Your task:
Starting with the first line below, reproduce each line exactly until you have included the one bearing "destruct (Hpolicy p Ep) as [Hlaws Hname].".

Records shown:
== Segment start ==

Lemma Table_Open_opened cache_id :
  exists t, Table_Open extend z o file (zlen tbl) cache_id = Some (Status_OK, Some t) /\ opened t.
Proof.
  destruct (tl_file _ _ _ _ _ _ _ Hlayout) as (FB & meta & mD & mT & iD & iT & E & Hm & Hi & Hf).
  cbn zeta in E. set (mh := mkHandle (zlen (done_bytes ds ++ FB)) (zlen mD)) in *.
  set (ih := mkHandle (zlen (done_bytes ds ++ FB ++ stored extend mD mT)) (zlen iD)) in *.
  set (foot := Footer_EncodeTo (mkFooter mh ih) []) in *.
  pose proof (stored_length extend mD mT) as Lm. pose proof (stored_length extend iD iT) as Li.
  unfold kBlockTrailerSize in Lm, Li.
  assert (zlen tbl = zlen (done_bytes ds) + zlen FB + zlen (stored extend mD mT) + zlen (stored extend iD iT) +
    zlen foot) as Ltbl by (rewrite E, !length_app; lia).
  assert (handle_ok mh) as Hmh by (unfold handle_ok, mh; cbn [offset_ size_]; rewrite length_app; lia).
  assert (handle_ok ih) as Hih by (unfold handle_ok, ih; cbn [offset_ size_]; rewrite !length_app; lia).
  destruct (footer_read (done_bytes ds ++ FB ++ stored extend mD mT ++ stored extend iD iT)
    (mkFooter mh ih)) as (Hsz & b & Hr & Hd); [by rewrite E, <- !app_assoc|done|done|].
  unfold Table_Open. rewrite Hsz, Hr. cbn [ok Status_OK state_ negb]. rewrite Hd.
  cbn [ok Status_OK state_ negb index_handle_ metaindex_handle_].
  destruct (ReadBlock_stored extend z file tbl (paranoid_checks o) (build_block 1 idx) iD iT
    (done_bytes ds ++ FB ++ stored extend mD mT) foot) as (c1 & c2 & Hri);
    [done|by rewrite E, <- !app_assoc|done|unfold kBlockTrailerSize; lia|].
  unfold ih. rewrite Hri. cbn [ok Status_OK state_ negb bc_data].
  set (t0 := mkTable o file cache_id None mh (Block_new (build_block 1 idx))).
  assert (opened t0) as Ht0 by by split.
  unfold ReadMeta. cbn [t0 t_options t_file metaindex_handle_].
  destruct (filter_policy o) as [p|] eqn:Ep in Hf |- *; [|by exists t0].
  destruct Hf as (fb & gs & ks & Hfb & Hc & Hg & EFB & Emeta).
  destruct (ReadBlock_stored extend z file tbl (paranoid_checks o) (build_block interval meta) mD mT
    (done_bytes ds ++ FB) (stored extend iD iT ++ foot)) as (c3 & c4 & Hrm);
    [done|by rewrite E, <- !app_assoc|done|unfold kBlockTrailerSize; lia|].
  unfold mh. rewrite Hrm. cbn [ok Status_OK state_ negb bc_data]. rewrite Emeta.
  destruct (Hpolicy p Ep) as [Hlaws Hname].
  assert (handle_ok (mkHandle (zlen (done_bytes ds)) (zlen (snd (FilterBlock_Finish p fb))))) as Hfh.
  { pose proof (stored_length extend (snd (FilterBlock_Finish p fb)) kNoCompression) as Lf.
    rewrite <- EFB in Lf. unfold kBlockTrailerSize in Lf. unfold handle_ok. cbn [offset_ size_]. lia. }
  destruct (meta_seek p _ Hname Hfh) as (s & E1 & E2 & E3 & E4). rewrite E1.
  cbn [mbind option_bind]. rewrite E2, E3, E4, bool_decide_eq_true_2 by done. cbn [andb mbind option_bind].
  eexists. split; [done|].
  apply (ReadFilter_opened t0 p fb gs ks (stored extend mD mT ++ stored extend iD iT ++ foot)); try done.
  by rewrite E, EFB.
Qed.

(** *** Reading *)

Context (t : Table) (Ht : opened t) (verify : bool).

Lemma t_cmp : t_compare t = cmp.
Proof. unfold t_compare. by rewrite (op_options _ Ht). Qed.

(** The block of an index entry can be read, with or without checksums. *)
Lemma index_block_read j sep h d : idx !! j = Some (sep, h) -> ds !! j = Some d ->
  exists handle rest, BlockHandle_DecodeFrom BlockHandle_new h = (handle, rest, Status_OK) /\ handle_ok handle /\ handle = done_handle ds j d /\
    forall v, exists c1 c2, ReadBlock extend z (t_file t) v handle = (mkContents (build_block interval (db_kvs d)) c1 c2, Status_OK).
Proof.
  intros Hj Hd. destruct (entry_block j sep h Hj) as (d' & Hd' & -> & _).
  assert (d' = d) as -> by congruence. destruct (done_handle_ok j d Hd) as [Hh Hlen].
  exists (done_handle ds j d), []. split; [by rewrite <- (app_nil_r (BlockHandle_EncodeTo _ [])), BlockHandle_decode|]. split; [done|]. split; [done|].
  intros v. rewrite (op_file _ Ht). destruct (data_in_table j d Hd) as (post & E).
  pose proof (tl_blocks _ _ _ _ _ _ _ Hlayout) as Hb. rewrite Forall_lookup in Hb. destruct (Hb _ _ Hd) as [_ Hst].
  destruct (ReadBlock_stored extend z file tbl v _ _ _ _ post ltac:(done) E Hst) as (c1 & c2 & Hr).
  { unfold TableBuilder.done_offset in Hlen. lia. }
  exists c1, c2. exact Hr.
Qed.

Lemma BlockReader_entry j sep h d :
  idx !! j = Some (sep, h) -> ds !! j = Some d ->
  BlockReader extend z t verify h = data_iterator t (Block_new (build_block interval (db_kvs d))).
Proof.
  intros Hj Hd. destruct (index_block_read j sep h d Hj Hd) as (handle & rest & E & _ & _ & Hr). destruct (Hr verify) as (c1 & c2 & Ec).
  unfold BlockReader. rewrite E. cbn [ok Status_OK state_ negb]. by rewrite Ec.
Qed.

(** What the data iterator of a handle stands on. *)
Definition data_pos (h : bytes) : IState (DataOps t) -> nat -> Prop :=
  dispatch_pos (Block_Iterator (t_compare t)) (Block_new (build_block interval (contents_of h)))
    (built_pos interval (contents_of h)).

Lemma data_blocks sep h :
  (sep, h) ∈ idx ->
  Cursor cmp (DataOps t) (contents_of h) (data_pos h) /\
  data_pos h (BlockReader extend z t verify h) (length (contents_of h)).
Proof.
  intros [j Hj]%list_elem_of_lookup. destruct (entry_block j sep h Hj) as (d & Hd & _).
  rewrite (BlockReader_entry j sep h d Hj Hd). unfold data_pos, DataOps, data_iterator.
  rewrite (contents_of_entry j sep h d Hj Hd), t_cmp.
  destruct (built_cursor cmp interval (db_kvs d) Hinterval (block_sorted j d Hd) (block_size_le j d Hd))
    as [C Hnew].
  split; [by apply dispatch_cursor|]. by eexists.
Qed.

Lemma index_cursor :
  Cursor cmp (IndexOps t) idx (built_pos 1 idx) /\
  built_pos 1 idx (Block_NewIterator (t_index_block t)) (length idx).
Proof.
  unfold IndexOps. rewrite (op_index _ Ht), t_cmp.
  apply (built_cursor cmp 1 idx); [lia|apply idx_sorted|apply index_size].
Qed.

Lemma index_fuel : (length idx < S (length (block_data (t_index_block t))))%nat.
Proof.
  rewrite (op_index _ Ht). unfold Block_new.
  assert (length idx <= length (build_block 1 idx))%nat as H.
  { unfold build_block.
    pose proof index_size as Hsz. pose proof (AddAll_size 1 BlockBuilder_new idx) as Hs.
    change (CurrentSizeEstimate BlockBuilder_new) with 8 in Hs.
    destruct (build_block_layout 1 idx ltac:(lia) ltac:(lia)) as (es & rs & E & _ & Ep).
    { apply list.Forall_forall. intros kv Hkv. pose proof (pairs_size_member idx kv Hkv). lia. }
    unfold build_block in E. rewrite E, <- Ep, length_map. unfold layout_bytes. rewrite length_app.
    pose proof (off_mono es 0 (length es) ltac:(lia) ltac:(lia)) as Hm. rewrite off_end, off_0 in Hm. lia. }
  repeat (case_match; cbn [block_data]); lia.
Qed.

Lemma table_cursor :
  exists pos, Cursor cmp (Table_Iterator extend z t verify) kvs pos /\
    pos (Table_NewIterator extend z t verify) (length kvs).
Proof.
  destruct index_cursor as [CI Hnew].
  destruct (two_level_correct cmp (IndexOps t) (DataOps t) (BlockReader extend z t verify)
    (S (length (block_data (t_index_block t)))) idx (built_pos 1 idx) contents_of data_pos CI
    data_blocks index_separates index_fuel) as (pos & C & Hp).
  rewrite contents_kvs in C, Hp. exists pos. split; [exact C|]. by apply Hp.
Qed.
(** *** Looking a key up *)

(** Which keys answer a lookup: [same k k'] when an entry [k'] may be the
    answer for [k]. *)
Context (same : bytes -> bytes -> Prop).
Context (Hgap : forall s l k, cmp s l = Lt -> cmp s k = Lt ->
  cmp k (FindShortestSeparator c s l) <> Gt -> ~ same k l).
Context (Hmatch : forall p, filter_policy o = Some p -> forall k k' f,
  same k k' -> KeyMayMatch p k f = KeyMayMatch p k' f).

== Segment end ==

Reply to the exercise:
Lemma Table_Open_opened cache_id :
  exists t, Table_Open extend z o file (zlen tbl) cache_id = Some (Status_OK, Some t) /\ opened t.
Proof.
  destruct (tl_file _ _ _ _ _ _ _ Hlayout) as (FB & meta & mD & mT & iD & iT & E & Hm & Hi & Hf).
  cbn zeta in E. set (mh := mkHandle (zlen (done_bytes ds ++ FB)) (zlen mD)) in *.
  set (ih := mkHandle (zlen (done_bytes ds ++ FB ++ stored extend mD mT)) (zlen iD)) in *.
  set (foot := Footer_EncodeTo (mkFooter mh ih) []) in *.
  pose proof (stored_length extend mD mT) as Lm. pose proof (stored_length extend iD iT) as Li.
  unfold kBlockTrailerSize in Lm, Li.
  assert (zlen tbl = zlen (done_bytes ds) + zlen FB + zlen (stored extend mD mT) + zlen (stored extend iD iT) +
    zlen foot) as Ltbl by (rewrite E, !length_app; lia).
  assert (handle_ok mh) as Hmh by (unfold handle_ok, mh; cbn [offset_ size_]; rewrite length_app; lia).
  assert (handle_ok ih) as Hih by (unfold handle_ok, ih; cbn [offset_ size_]; rewrite !length_app; lia).
  destruct (footer_read (done_bytes ds ++ FB ++ stored extend mD mT ++ stored extend iD iT)
    (mkFooter mh ih)) as (Hsz & b & Hr & Hd); [by rewrite E, <- !app_assoc|done|done|].
  unfold Table_Open. rewrite Hsz, Hr. cbn [ok Status_OK state_ negb]. rewrite Hd.
  cbn [ok Status_OK state_ negb index_handle_ metaindex_handle_].
  destruct (ReadBlock_stored extend z file tbl (paranoid_checks o) (build_block 1 idx) iD iT
    (done_bytes ds ++ FB ++ stored extend mD mT) foot) as (c1 & c2 & Hri);
    [done|by rewrite E, <- !app_assoc|done|unfold kBlockTrailerSize; lia|].
  unfold ih. rewrite Hri. cbn [ok Status_OK state_ negb bc_data].
  set (t0 := mkTable o file cache_id None mh (Block_new (build_block 1 idx))).
  assert (opened t0) as Ht0 by by split.
  unfold ReadMeta. cbn [t0 t_options t_file metaindex_handle_].
  destruct (filter_policy o) as [p|] eqn:Ep in Hf |- *; [|by exists t0].
  destruct Hf as (fb & gs & ks & Hfb & Hc & Hg & EFB & Emeta).
  destruct (ReadBlock_stored extend z file tbl (paranoid_checks o) (build_block interval meta) mD mT
    (done_bytes ds ++ FB) (stored extend iD iT ++ foot)) as (c3 & c4 & Hrm);
    [done|by rewrite E, <- !app_assoc|done|unfold kBlockTrailerSize; lia|].
  unfold mh. rewrite Hrm. cbn [ok Status_OK state_ negb bc_data]. rewrite Emeta.
  destruct (Hpolicy p Ep) as [Hlaws Hname].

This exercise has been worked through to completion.